Preparing for the Worst

The theme of this year's Managing Performance conference is "Performance Under Pressure." There's probably no city government more equipped to talk about that topic right now than Minneapolis.
by | October 2, 2008

The theme of this year's Managing Performance conference is "Performance Under Pressure." There's probably no city government more equipped to talk about that topic right now than Minneapolis.

The city has received stellar marks for the way it handled last summer's collapse of the I-35 bridge. Minneapolis officials reacted swiftly and efficiently, with an expertly coordinated response on everything from emergency search-and-rescue to family counseling to handling the hundreds of local, national and international media outlets that descended on the scene.

It was, by all accounts, a nearly perfect response to an emergency. (Watch the city's video about its experience.)

Turns out? It was the result of years of preparation and training.

R.T. Rybak was elected mayor of Minneapolis in the immediate wake of 9/11. (He quite literally won the mayoral primary on Sept. 11, 2001.)  So when he came in to office and established his leadership team, emergency preparedness was a huge concern, as it was for cities across the country.

But while cities everywhere were concerned about their disaster preparedness and first-response capabilities, Rybak and his folks actually did something.

In March 2002, Rybak led 60 city employees (plus 10 county employees and 10 state workers) to the National Emergency Training Center in Mount Weather, Virginia, for a Minneapolis-specific course.

Then, in July 2002 the city launched a five-year, $60 million investment in improving its emergency response capabilities. About $20 million of that was used to build an interoperable communications system for first responders. Other new initiatives included an emergency operations center, security cameras located throughout the city and -- most importantly -- an action plan for how to handle a catastrophe.

The initiative was completed July 31, 2007 -- one month before the bridge collapse.

As Rocco Forte, the city's emergency management director, told attendees at the Governing conference, part of the particular challenge of the bridge collapse was that the incident touched on every level of government. "Here we had a federal bridge, maintained by the state, that fell into a county river, with the city of Minneapolis on both sides."

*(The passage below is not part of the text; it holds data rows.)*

(** * Sanskrit search library: pratika identification and sandhi-aware search

    A shallow embedding of [pratika.js] (class [PratikaIdentifier]),
    [sandhi-rules.js] (class [SanskritSandhiRules]) and [sanskrit-search.js]
    (class [SanskritSearch]), followed by the properties proved about them.

    JavaScript strings are sequences of UTF-16 code units; every index,
    length and slice of the source counts code units, so a string is
    modelled as a list of code units ([Z]). *)

From Stdlib Require Import ZArith List Bool Lia String Ascii Permutation Sorted.
Import ListNotations.
Local Open Scope Z_scope.

Set Implicit Arguments.

(* ================================================================== *)
(** * JavaScript strings and the string primitives the source uses     *)
(* ================================================================== *)

Module JS.

Definition str := list Z.

(** ** String literals

    The literals of the source are written here as they are there; [u]
    decodes the UTF-8 bytes of a literal into UTF-16 code units. *)

Definition bytes (s : string) : list Z :=
  map (fun a => Z.of_N (N_of_ascii a)) (list_ascii_of_string s).

Definition cont (b : Z) : Z := Z.land b 0x3F.

Fixpoint utf16 (bs : list Z) : str :=
  match bs with
  | [] => []
  | b0 :: r0 =>
    if b0 <? 0x80 then b0 :: utf16 r0
    else if b0 <? 0xE0 then
      match r0 with
      | b1 :: r1 => Z.lor (Z.shiftl (Z.land b0 0x1F) 6) (cont b1) :: utf16 r1
      | _ => []
      end
    else if b0 <? 0xF0 then
      match r0 with
      | b1 :: b2 :: r2 =>
        Z.lor (Z.shiftl (Z.land b0 0x0F) 12)
              (Z.lor (Z.shiftl (cont b1) 6) (cont b2)) :: utf16 r2
      | _ => []
      end
    else
      match r0 with
      | b1 :: b2 :: b3 :: r3 =>
        let cp := Z.lor (Z.shiftl (Z.land b0 0x07) 18)
                   (Z.lor (Z.shiftl (cont b1) 12)
                     (Z.lor (Z.shiftl (cont b2) 6) (cont b3))) in
        let v := cp - 0x10000 in
        (0xD800 + Z.shiftr v 10) :: (0xDC00 + Z.land v 0x3FF) :: utf16 r3
      | _ => []
      end
  end.

Definition u (s : string) : str := utf16 (bytes s).
Arguments u s%_string.

(** ** Length, equality, indexing *)

Definition len (s : str) : Z := Z.of_nat (List.length s).

Fixpoint eqb (a b : str) : bool :=
  match a, b with
  | [], [] => true
  | x :: a', y :: b' => (x =? y) && eqb a' b'
  | _, _ => false
  end.

Definition clamp (lo hi x : Z) : Z := Z.max lo (Z.min x hi).

(** A relative index as [slice] and [substr] read it: negative counts
    from the end. *)
Definition relIndex (n x : Z) : Z :=
  if x <? 0 then Z.max (n + x) 0 else Z.min x n.

Definition range (s : str) (from to : Z) : str :=
  firstn (Z.to_nat (to - from)) (skipn (Z.to_nat from) s).

(** [s.slice(a, b)] and [s.slice(a)]. *)
Definition slice (s : str) (a b : Z) : str :=
  range s (relIndex (len s) a) (relIndex (len s) b).

Definition sliceFrom (s : str) (a : Z) : str :=
  range s (relIndex (len s) a) (len s).

(** [s.substring(a, b)]: both ends clamped, swapped when out of order. *)
Definition substring (s : str) (a b : Z) : str :=
  let a' := clamp 0 (len s) a in
  let b' := clamp 0 (len s) b in
  range s (Z.min a' b') (Z.max a' b').

(** [s.substr(start, length)]. *)
Definition substr (s : str) (start length : Z) : str :=
  let st := relIndex (len s) start in
  let n := Z.min (Z.max length 0) (len s - st) in
  range s st (st + n).

(** [s[i]]: [None] is [undefined]. *)
Definition at_ (s : str) (i : Z) : option Z :=
  if i <? 0 then None else nth_error s (Z.to_nat i).

Definition lastChar (s : str) : option Z := at_ s (len s - 1).

(** ** Searching *)

Fixpoint isPrefixOf (p s : str) : bool :=
  match p, s with
  | [], _ => true
  | x :: p', y :: s' => (x =? y) && isPrefixOf p' s'
  | _ :: _, [] => false
  end.

Definition startsWith (s p : str) : bool := isPrefixOf p s.

(** The last [n] code units of [s] (all of [s] when it is shorter). *)
Definition lastN (n : nat) (s : str) : str :=
  skipn (List.length s - n)%nat s.

Definition endsWith (s p : str) : bool :=
  (List.length p <=? List.length s)%nat && eqb (lastN (List.length p) s) p.

Fixpoint indexOfAux (p s : str) (k : Z) : Z :=
  if isPrefixOf p s then k
  else match s with
       | [] => -1
       | _ :: s' => indexOfAux p s' (k + 1)
       end.

(** [s.indexOf(p, from)]; [-1] when [p] does not occur at or after [from]. *)
Definition indexOf (s p : str) (from : Z) : Z :=
  let f := clamp 0 (len s) from in
  indexOfAux p (skipn (Z.to_nat f) s) f.

Definition includes (s p : str) : bool := negb (indexOf s p 0 =? -1).

(** ** Character classes *)

Definition inClass (cls : str) (c : Z) : bool := existsb (Z.eqb c) cls.

(** WhiteSpace and LineTerminator code units: what [trim] removes and what
    [\s] matches. *)
Definition isWhiteSpace (c : Z) : bool :=
  inClass [0x09; 0x0A; 0x0B; 0x0C; 0x0D; 0x20; 0xA0; 0x1680; 0x2028; 0x2029;
           0x202F; 0x205F; 0x3000; 0xFEFF] c
  || ((0x2000 <=? c) && (c <=? 0x200A)).

Fixpoint dropWhile (f : Z -> bool) (s : str) : str :=
  match s with
  | [] => []
  | c :: s' => if f c then dropWhile f s' else s
  end.

Definition trimStart (s : str) : str := dropWhile isWhiteSpace s.
Definition trimEnd (s : str) : str := rev (dropWhile isWhiteSpace (rev s)).
Definition trim (s : str) : str := trimEnd (trimStart s).

(** ** Replacement *)

(** [s.replace(/p/g, r)] for a literal, non-empty [p]: every occurrence,
    left to right, without overlap. *)
Fixpoint replaceAllAux (fuel : nat) (p r s : str) : str :=
  match fuel with
  | O => s
  | S fuel' =>
    match s with
    | [] => []
    | c :: s' =>
      if isPrefixOf p s
      then r ++ replaceAllAux fuel' p r (skipn (List.length p) s)
      else c :: replaceAllAux fuel' p r s'
    end
  end.

Definition replaceAll (s p r : str) : str :=
  replaceAllAux (List.length s) p r s.

(** [s.replace(/p$/, r)] for a literal [p]. *)
Definition replaceAtEnd (s p r : str) : str :=
  if endsWith s p then firstn (List.length s - List.length p)%nat s ++ r else s.

(** ** Sets of strings and sorting *)

Definition mem (x : str) (l : list str) : bool := existsb (eqb x) l.

(** [[...new Set(l)]]: first occurrences, in order. *)
Fixpoint uniqAux (seen : list str) (l : list str) : list str :=
  match l with
  | [] => []
  | x :: l' => if mem x seen then uniqAux seen l' else x :: uniqAux (x :: seen) l'
  end.

Definition uniq (l : list str) : list str := uniqAux [] l.

(** [Array.prototype.sort(cmp)] is stable; [cmp a b] is the number the
    comparator returns. *)
Section Sort.
Variable A : Type.
Variable cmp : A -> A -> Z.

Fixpoint insertSorted (x : A) (l : list A) : list A :=
  match l with
  | [] => [x]
  | y :: l' => if cmp x y <=? 0 then x :: l else y :: insertSorted x l'
  end.

Fixpoint sortBy (l : list A) : list A :=
  match l with
  | [] => []
  | x :: l' => insertSorted x (sortBy l')
  end.
End Sort.

(** [text.split(/[cls]+/).filter(w => w.length > 0)]: the maximal runs of
    code units outside the separator class. *)
Fixpoint splitRuns (sep : Z -> bool) (cur : str) (s : str) : list str :=
  match s with
  | [] => match cur with [] => [] | _ => [rev cur] end
  | c :: s' =>
    if sep c
    then match cur with
         | [] => splitRuns sep [] s'
         | _ => rev cur :: splitRuns sep [] s'
         end
    else splitRuns sep (c :: cur) s'
  end.

Definition splitNonEmpty (sep : Z -> bool) (s : str) : list str :=
  splitRuns sep [] s.

(** ** Values

    The arguments a caller can pass where the source expects a string.
    Numbers are kept only as far as truthiness sees them. *)
Inductive value : Type :=
| VUndefined
| VNull
| VBool (b : bool)
| VNumber (n : Z)
| VNaN
| VString (s : str)
| VObject.

(** [!v] is [negb (truthy v)]. *)
Definition truthy (v : value) : bool :=
  match v with
  | VUndefined | VNull | VNaN => false
  | VBool b => b
  | VNumber n => negb (n =? 0)
  | VString s => negb (eqb s [])
  | VObject => true
  end.

Definition isString (v : value) : bool :=
  match v with VString _ => true | _ => false end.

(** How a call ends: with a value, with a thrown [TypeError], or not at all. *)
Inductive completion (A : Type) : Type :=
| Normal (a : A)
| ThrowTypeError
| Diverges.
Arguments ThrowTypeError {A}.
Arguments Diverges {A}.

(** ** The platform

    [String.prototype.normalize('NFC')], [String.prototype.toLowerCase] and
    [Date.now()] belong to the JavaScript runtime, not to the library: the
    model takes them as parameters. *)
Class Platform : Type := {
  normalize : str -> str;
  toLowerCase : str -> str;
  now : Z
}.

End JS.

(* ================================================================== *)
(** * pratika.js: class PratikaIdentifier                              *)
(* ================================================================== *)

Module PratikaIdentifier.
Import JS.

(** The object [identifyPratika] returns; [None] in a field is [null]. *)
Record PratikaAnalysis : Type := {
  isPratika : bool;
  originalText : str;
  stem : option str;
  pattern : option str;
  patternDescription : str;
  itiEnding : option str;
  confidence : Z
}.

(** [/[िीे]ति$/.test(t)] *)
Definition endsWithMatraTi (t : str) : bool :=
  match lastN 3 t with
  | [c; t1; t2] => inClass (u "िीे") c && eqb [t1; t2] (u "ति")
  | _ => false
  end.

(** [/\s+इति$/.test(t)] *)
Definition endsWithSpaceIti (t : str) : bool :=
  match lastN 4 t with
  | [w; i1; i2; i3] => isWhiteSpace w && eqb [i1; i2; i3] (u "इति")
  | _ => false
  end.

(** [/^[^िीे]+इति$/.test(t)] *)
Definition isPlainWordIti (t : str) : bool :=
  let body := firstn (List.length t - 3)%nat t in
  endsWith t (u "इति")
  && negb (eqb body [])
  && forallb (fun c => negb (inClass (u "िीे") c)) body.

(** [/^\s+इति$/] on a suffix of the text: where [/\s+इति$/] can match. *)
Definition isSpacesIti (s : str) : bool :=
  match s with
  | c :: s' => isWhiteSpace c && eqb (dropWhile isWhiteSpace s') (u "इति")
  | [] => false
  end.

(** [t.replace(/\s+इति$/, '')]: the leftmost match is removed. *)
Fixpoint removeSpaceIti (t : str) : str :=
  if isSpacesIti t then []
  else match t with
       | [] => []
       | c :: t' => c :: removeSpaceIti t'
       end.

(** A character-class regex with [$], tested on a string. *)
Definition lastIn (cls : str) (s : str) : bool :=
  match lastChar s with
  | Some c => inClass cls c
  | None => false
  end.

(** A character-class regex without anchors, tested on a string. *)
Definition someIn (cls : str) (s : str) : bool := existsb (inClass cls) s.

Definition notPratika (trimmedText description : str) : PratikaAnalysis :=
  {| isPratika := false;
     originalText := trimmedText;
     stem := None;
     pattern := None;
     patternDescription := description;
     itiEnding := None;
     confidence := 0 |}.

(** What the cascade of suffix rules assigns: [working], [pattern],
    [description], [confidence]. *)
Record Restoration : Type := {
  working : str;
  rulePattern : str;
  description : str;
  ruleConfidence : Z
}.

Definition rule (w p d : str) (c : Z) : Restoration :=
  {| working := w; rulePattern := p; description := d; ruleConfidence := c |}.

(** The [if / else if] cascade of [identifyPratika], in the order of the
    source. Every test is on [trimmedText]. *)
Definition restore (trimmedText : str) : Restoration :=
  let t := trimmedText in
  if endsWith t (u "य्विति") then
    rule (slice t 0 (-6) ++ u "यु") (u "yaviti")
         (u "YU (यु) + इति → य्विति sandhi") 85
  else if endsWith t (u "ाविति") then
    rule (slice t 0 (-5) ++ u "ौ") (u "aaviti")
         (u "AU (ौ) + इति → ाविति sandhi") 85
  else if endsWith t (u "स्येति") then
    rule (slice t 0 (-4) ++ u "य") (u "syeti")
         (u "Genitive singular + इति") 90
  else if endsWith t (u "ायेति") then
    rule (slice t 0 (-5)) (u "aayeti") (u "Dative singular + इति") 80
  else if endsWith t (u "भिरिति") then
    let beforePattern := slice t 0 (-6) in
    if negb (eqb beforePattern [])
       && negb (endsWith beforePattern (u "ृ"))
       && negb (endsWith beforePattern (u "ॄ"))
    then rule (beforePattern ++ u "भिः") (u "bhiriti-visarga")
              (u "Instrumental plural (ः → र sandhi) + इति") 90
    else rule (slice t 0 (-6) ++ u "भिर") (u "bhiriti")
              (u "Instrumental plural + इति") 90
  else if endsWith t (u "मिति") then
    rule (slice t 0 (-4) ++ u "म्") (u "miti")
         (u "Accusative singular (म्) + इति") 85
  else if endsWith t (u "दिति") then
    rule (slice t 0 (-4) ++ u "त्") (u "diti")
         (u "त् + इति → दिति sandhi") 85
  else if endsWith t (u "रिति") then
    let before := slice t (-5) (-4) in
    if eqb before (u "ृ") || eqb before (u "ॄ")
    then rule (slice t 0 (-4)) (u "riti-rvowel") (u "R vowel + इति") 80
    else rule (slice t 0 (-4) ++ u "ः") (u "riti-visarga")
              (u "Visarga (ः) + इति → रिति sandhi") 88
  else if endsWith t (u "येभ्यरिति") then
    rule (slice t 0 (-8) ++ u "येभ्यः") (u "yebhyariti")
         (u "Dative/ablative plural + इति") 95
  else if endsWith t (u "ेभ्यरिति") then
    rule (slice t 0 (-8) ++ u "ेभ्यः") (u "ebhyariti")
         (u "Dative/ablative plural + इति") 95
  else if endsWith t (u "भ्यामिति") then
    rule (slice t 0 (-7)) (u "bhyaamiti")
         (u "Dual instrumental/dative/ablative + इति") 95
  else if endsWith t (u "ानामिति") then
    rule (slice t 0 (-7)) (u "aanaamiti") (u "Genitive plural + इति") 95
  else if endsWith t (u "णामिति") then
    rule (slice t 0 (-6)) (u "naamiti")
         (u "Genitive plural feminine + इति") 95
  else if endsWith t (u "यामिति") then
    rule (slice t 0 (-6)) (u "yaamiti")
         (u "Locative feminine singular + इति") 95
  else if endsWith t (u "यारिति") then
    rule (slice t 0 (-5) ++ u "याः") (u "yaarिति")
         (u "Genitive/ablative feminine + इति") 90
  else if endsWith t (u "ेणेति") then
    rule (slice t 0 (-4)) (u "eneti") (u "Instrumental singular + इति") 90
  else if endsWith t (u "ोरिति") then
    rule (slice t 0 (-5) ++ u "ोः") (u "oriti")
         (u "Dual genitive/locative + इति") 90
  else if endsWith t (u "ष्विति") then
    rule (slice t 0 (-5)) (u "shviti") (u "Locative plural + इति") 85
  else if endsWith t (u "स्विति") then
    rule (slice t 0 (-5)) (u "sviti")
         (u "Locative plural feminine + इति") 85
  else if endsWith t (u "ैरिति") then
    rule (slice t 0 (-5) ++ u "ैः") (u "airiti")
         (u "Instrumental plural + इति") 85
  else if endsWith t (u "ानिति") then
    rule (slice t 0 (-5)) (u "aaniti") (u "Accusative plural + इति") 80
  else if endsWith t (u "ानीति") then
    rule (slice t 0 (-6)) (u "aaneeiti")
         (u "Accusative plural (ानि) + इति") 80
  else if endsWith t (u "ोति") then
    let beforeO := slice t (-4) (-3) in
    if negb (eqb beforeO [])
       && someIn (u "कखगघङचछजझञटठडढणतथदधनपफबभमयरलवशषसह") beforeO
    then rule (slice t 0 (-3) ++ u "ः") (u "oti-visarga")
              (u "Visarga (ः) + इति → ोति sandhi") 70
    else rule (slice t 0 (-3)) (u "oti") (u "O vowel + इति") 65
  else if endsWith t (u "ेति") then
    rule (slice t 0 (-3)) (u "eti") (u "A vowel or stem + इति") 65
  else if endsWith t (u "ीति") then
    rule (slice t 0 (-3)) (u "eeti") (u "I vowel + इति") 70
  else if endsWith t (u "ूति") then
    rule (slice t 0 (-3)) (u "ooti") (u "U vowel + इति") 70
  else if endsWith t (u "ैति") then
    rule (slice t 0 (-3)) (u "aiti") (u "E/AI vowel + इति") 70
  else if endsWith t (u "ौति") then
    rule (slice t 0 (-3)) (u "auti") (u "AU dual + इति") 70
  else if endsWith t (u "लिति") then
    rule (slice t 0 (-4)) (u "liti") (u "L vowel + इति") 80
  else if endsWith t (u "विति") then
    rule (slice t 0 (-4)) (u "viti") (u "U vowel + इति") 75
  else if endsWith t (u "येति") then
    rule (slice t 0 (-4)) (u "yeti")
         (u "Instrumental/dative singular + इति") 75
  else
    rule (slice t 0 (-3)) (u "generic") (u "Generic stem + इति") 60.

In all, Forte said, 140 agencies were involved in the response effort. But the city's preparations allowed it to coordinate all the different players involved. "Five years ago, there's no doubt in my mind that we would have stopped and looked around and said, 'Okay, who's in charge here?' But now we were able to immediately identify who's in command and put our first responders in place."

In addition to learning how to hone its response during the first critical hours after a disaster, Rybak said, Minnesota's preparations helped it incorporate other, longer term considerations as well. In a crisis like the bridge collapse, agencies like public works and family counseling services can be a critical -- and often overlooked -- part of the response.

"Everyone always talks about the first responders," Rybak said, "and they should: Those are the people who are risking their lives on the front lines. But we also need to remember the second responders, the third responders and the fourth responders."

So as it turns out -- and I know this is gonna sound ridiculous -- investment in planning and preparation for emergency response can actually make a real difference. Crazy, right?!